(** ** Closing *)

(** The closed batch exists, and holds exactly the ratings of the complete
    raters in canonical order. *)
Lemma complete_batch_ok ratings :
  collected_ok ratings →
  ∃ batch, Collector.build_complete_batch p ratings = Ok batch ∧
    batch_round batch = policy_round p ∧
    StronglySorted key_lt (batch_ratings batch) ∧
    ∀ r, r ∈ batch_ratings batch ↔
      r ∈ collected_values ratings ∧ Collector.is_rater_complete p ratings (rater r) = Ok true.
Proof using Hlaws.
  intros Hok. unfold Collector.build_complete_batch, Collector.complete_raters.
  edestruct (complete_raters_fold ratings) as (Y & -> & HY); [|cbn [result_bind]].
  { intros x (r & -> & [k Hk]%elem_of_collected)%elem_of_btree_iter%elem_of_list_to_set%list_elem_of_fmap.
    destruct (Hok k r Hk) as [_ Hb]. destruct (backed_expects r Hb) as (expected & [He _] & Hm).
    by rewrite (is_complete_count _ _ expected) by (try done; apply Hb). }
  assert (∀ r, r ∈ filter (λ r, rater r ∈ Y) (collected_values ratings) ↔
    r ∈ collected_values ratings ∧ Collector.is_rater_complete p ratings (rater r) = Ok true) as Hin.
  { intros r. rewrite list_elem_of_filter, HY, elem_of_empty, elem_of_btree_iter, elem_of_list_to_set.
    split; [tauto|]. intros [Hr Hc]. split; [|done]. right. split; [|done].
    by apply list_elem_of_fmap_2. }
  pose proof (keyed_rated_once ratings (λ r, rater r ∈ Y) (collected_ok_keyed _ Hok)) as Honce.
  rewrite law_build; [|intros r [[k Hk]%elem_of_collected _]%Hin; by destruct (Hok k r Hk) as [_ []]|done].
  eexists. split; [done|]. cbn [batch_round batch_ratings]. split_and!; [done| |].
  - apply once_strictly_sorted; [apply sort_by_key_sorted|].
    unfold rated_once. by rewrite sort_by_key_perm.
  - intros r. by rewrite sort_by_key_perm.
Qed.

(** ** The batch of an honest rater *)

(** One rating per expected interaction, with what a collector checks. *)
Definition honest x i r : Prop :=
  rater r = x ∧ recipient r = recipient_of p i ∧ interaction_ref r = Some (reference_of p i) ∧
  score_of p i = Ok (score r) ∧ rating_round r = policy_round p ∧ validate_signed p r = Ok tt.

Lemma honest_backed x expected i r :
  authorize p x = Ok tt → admitted p x = Ok expected → i ∈ expected → honest x i r → backed r.
Proof.
  intros Ha He Hi (<- & Hrec & Href & Hsc & Hr & Hs). split; [done..|]. exists expected, i. by rewrite Hrec.
Qed.

Lemma honest_batch_inserted ratings x expected rs :
  collected_ok ratings → authorize p x = Ok tt → expects x expected →
  (∀ r, r ∈ rs → ∃ i, i ∈ expected ∧ honest x i r) → NoDup (recipient <$> rs) →
  (∀ r, r ∈ rs → ratings !! (x, recipient r) = None) →
  ∃ ratings', Collector.insert_batch p ratings (mkBatch (policy_round p) rs) = Ok ratings' ∧
    (∀ r, r ∈ rs → ratings' !! (x, recipient r) = Some r).
Proof.
  clear Hlaws. intros Hok Ha [He Hnd] Hrs Hrec Hfree. unfold Collector.insert_batch. cbn [batch_round batch_ratings].
  rewrite decide_False by tauto. revert ratings Hok Hfree.
  induction rs as [|r rs IH]; intros ratings Hok Hfree; [exists ratings; set_solver|].
  destruct (Hrs r) as (i & Hi & Hh); [by left|]. pose proof Hh as (Hx & _).
  assert (backed r) as Hb by (by eapply honest_backed).
  assert (rating_key r = (x, recipient r)) as Hkey by (unfold rating_key; by rewrite Hx).
  rewrite fmap_cons in Hrec. apply NoDup_cons in Hrec as [Hr Hrec]. cbn [try_fold].
  rewrite (backed_accepted _ _ expected); [|done|rewrite Hkey; apply Hfree; by left|by rewrite Hx|done].
  cbn [result_bind]. rewrite Hkey.
  assert (∀ r', r' ∈ rs → recipient r' ≠ recipient r) as Hne.
  { intros r' Hr' E. apply Hr. rewrite <-E. by apply list_elem_of_fmap_2. }
  destruct (IH ltac:(intros r' ?; apply Hrs; by right) Hrec (<[(x, recipient r):=r]> ratings))
    as (ratings' & E & Hin).
  { rewrite <-Hkey. by apply collected_ok_insert. }
  { intros r' Hr'. rewrite lookup_insert_ne by (intros [=]; by eapply Hne).
    apply Hfree. by right. }
  exists ratings'. split; [done|]. intros r' [->|Hr']%elem_of_cons; [|by apply Hin].
  assert (Collector.insert_batch p (<[(x, recipient r):=r]> ratings) (mkBatch (policy_round p) rs) =
    Ok ratings') as Hb' by (unfold Collector.insert_batch; cbn; by rewrite decide_False by tauto).
  apply insert_batch_ok in Hb' as (_ & Hsub & _); [|rewrite <-Hkey; by apply collected_ok_insert].
  eapply lookup_weaken; [apply lookup_insert_eq|done].
Qed.

End policy.
(** A rater's ratings of its own interactions, sorted into a batch. *)
Lemma signed_batch_owes p x expected (sign : interaction p → result RatingRecord PorRatingError) rs
    batch round config :
  expects p x expected → (∀ i r, i ∈ expected → sign i = Ok r → honest p x i r) →
  try_map sign expected = Ok rs → Ratings.build_rating_batch round rs config = Ok batch →
  owes p x (batch_ratings batch) ∧ batch_round batch = round.
Proof.
  intros Hex Hsign Hrs%try_map_Ok (_ & _ & ->)%build_rating_batch_Ok. split; [|done].
  apply (owes_perm p x rs); [symmetry; apply sort_by_key_perm|].
  assert (∀ i r n, expected !! n = Some i → rs !! n = Some r → honest p x i r) as Hh.
  { intros i r n Hi Hr. apply Hsign; [by eapply list_elem_of_lookup_2|].
    exact (Forall2_lookup_lr _ _ _ _ _ _ Hrs Hi Hr). }
  assert ((recipient <$> rs) = (recipient_of p <$> expected)) as Erec.
  { apply list_eq_same_length with (n := length rs); rewrite ?length_fmap;
      [by apply Forall2_length in Hrs|done|].
    intros n y z _. rewrite !list_lookup_fmap. intros (r & Hr & ->)%fmap_Some (i & Hi & ->)%fmap_Some.
    by destruct (Hh i r n Hi Hr) as (_ & ? & _). }
  exists expected. split_and!; [done|rewrite Erec; apply Hex|..].
  - intros r [n Hr]%list_elem_of_lookup. destruct (Forall2_lookup_r _ _ _ _ _ Hrs Hr) as (i & Hi & _).
    exists i. split; [by eapply list_elem_of_lookup_2|by eapply Hh].
  - intros i [n Hi]%list_elem_of_lookup. destruct (Forall2_lookup_l _ _ _ _ _ Hrs Hi) as (r & Hr & _).
    exists r. split; [by eapply list_elem_of_lookup_2|]. by destruct (Hh i r n Hi Hr) as (_ & ? & _).
Qed.

(** ** Waves *)

Lemma wave_batch_owed (c : BlockProductionRatingCollector.t) x key batch :
  build_finalized_block_production_rating_batch (BlockProductionRatingCollector.blocklace c)
    (BlockProductionRatingCollector.output c) (BlockProductionRatingCollector.opened c) x
    (BlockProductionRatingCollector.state c) (BlockProductionRatingCollector.config c) key = Ok batch →
  owes (BlockProductionRatingCollector.policy c) x (batch_ratings batch) ∧
  batch_round batch = rating_round_of (BlockProductionRatingCollector.opened c).
Proof.
  unfold build_finalized_block_production_rating_batch, build_verified_rating_batch.
  intros (l & Hl%map_err_Ok & (rs & Hrs & (? & _ & Hb%map_err_Ok)%result_bind_Ok)%result_bind_Ok)%result_bind_Ok.
  eapply (signed_batch_owes (BlockProductionRatingCollector.policy c)); [|clear Hrs|exact Hrs|exact Hb].
  - split; [exact Hl|]. exact (law_recipients _ x l Hl).
  - intros i r Hi Hr. apply signed_interaction in Hr as (Hx & Hrec & Href & Hsc & Hround & Hv).
    apply admitted_wave_Ok in Hl as (m & -> & _). apply list_elem_of_fmap in Hi as (e & -> & _).
    by split_and!.
Qed.

Lemma receive_all (c : BlockProductionRatingCollector.t) rs envelopes ratings' :
  Forall2 (λ r bytes, RatingWire.V1.decode bytes =
    Ok (RatingWire.V1.mk (opened_wave (BlockProductionRatingCollector.opened c)) r)) rs envelopes →
  try_fold (Collector.insert (BlockProductionRatingCollector.policy c))
    (BlockProductionRatingCollector.ratings c) rs = Ok ratings' →
  try_fold receive_rating_envelope c envelopes =
    Ok (BlockProductionRatingCollector.with_ratings c ratings').
Proof.
  intros Hd. revert c envelopes Hd. induction rs as [|r rs IH]; intros c envelopes Hd Hf.
  { inversion Hd; subst. injection Hf as <-. by destruct c. }
  inversion Hd as [|? bytes ? bs Hr Hd']; subst. cbn [try_fold] in Hf |- *.
  apply result_bind_Ok in Hf as (staged & Hs & Hf).
  unfold receive_rating_envelope at 1. rewrite Hr. cbn [map_err result_bind].
  unfold BlockProductionRatingCollector.insert_envelope. cbn [RatingWire.V1.finalized_wave].
  rewrite decide_False by tauto. unfold BlockProductionRatingCollector.insert.
  cbn [RatingWire.V1.rating]. rewrite Hs. cbn [map_err result_bind BlockProductionRatingCollector.updated].
  by rewrite (IH (BlockProductionRatingCollector.with_ratings c staged) bs).
Qed.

_WORK ORDER_.
Please copy only the lines between the first line of the entries and the line with "- apply once_strictly_sorted;", keeping those two end lines as well, exactly as written.

_WRITTEN SOLUTION_.
(** ** Closing *)

(** The closed batch exists, and holds exactly the ratings of the complete
    raters in canonical order. *)
Lemma complete_batch_ok ratings :
  collected_ok ratings →
  ∃ batch, Collector.build_complete_batch p ratings = Ok batch ∧
    batch_round batch = policy_round p ∧
    StronglySorted key_lt (batch_ratings batch) ∧
    ∀ r, r ∈ batch_ratings batch ↔
      r ∈ collected_values ratings ∧ Collector.is_rater_complete p ratings (rater r) = Ok true.
Proof using Hlaws.
  intros Hok. unfold Collector.build_complete_batch, Collector.complete_raters.
  edestruct (complete_raters_fold ratings) as (Y & -> & HY); [|cbn [result_bind]].
  { intros x (r & -> & [k Hk]%elem_of_collected)%elem_of_btree_iter%elem_of_list_to_set%list_elem_of_fmap.
    destruct (Hok k r Hk) as [_ Hb]. destruct (backed_expects r Hb) as (expected & [He _] & Hm).
    by rewrite (is_complete_count _ _ expected) by (try done; apply Hb). }
  assert (∀ r, r ∈ filter (λ r, rater r ∈ Y) (collected_values ratings) ↔
    r ∈ collected_values ratings ∧ Collector.is_rater_complete p ratings (rater r) = Ok true) as Hin.
  { intros r. rewrite list_elem_of_filter, HY, elem_of_empty, elem_of_btree_iter, elem_of_list_to_set.
    split; [tauto|]. intros [Hr Hc]. split; [|done]. right. split; [|done].
    by apply list_elem_of_fmap_2. }
  pose proof (keyed_rated_once ratings (λ r, rater r ∈ Y) (collected_ok_keyed _ Hok)) as Honce.
  rewrite law_build; [|intros r [[k Hk]%elem_of_collected _]%Hin; by destruct (Hok k r Hk) as [_ []]|done].
  eexists. split; [done|]. cbn [batch_round batch_ratings]. split_and!; [done| |].
  - apply once_strictly_sorted; [apply sort_by_key_sorted|].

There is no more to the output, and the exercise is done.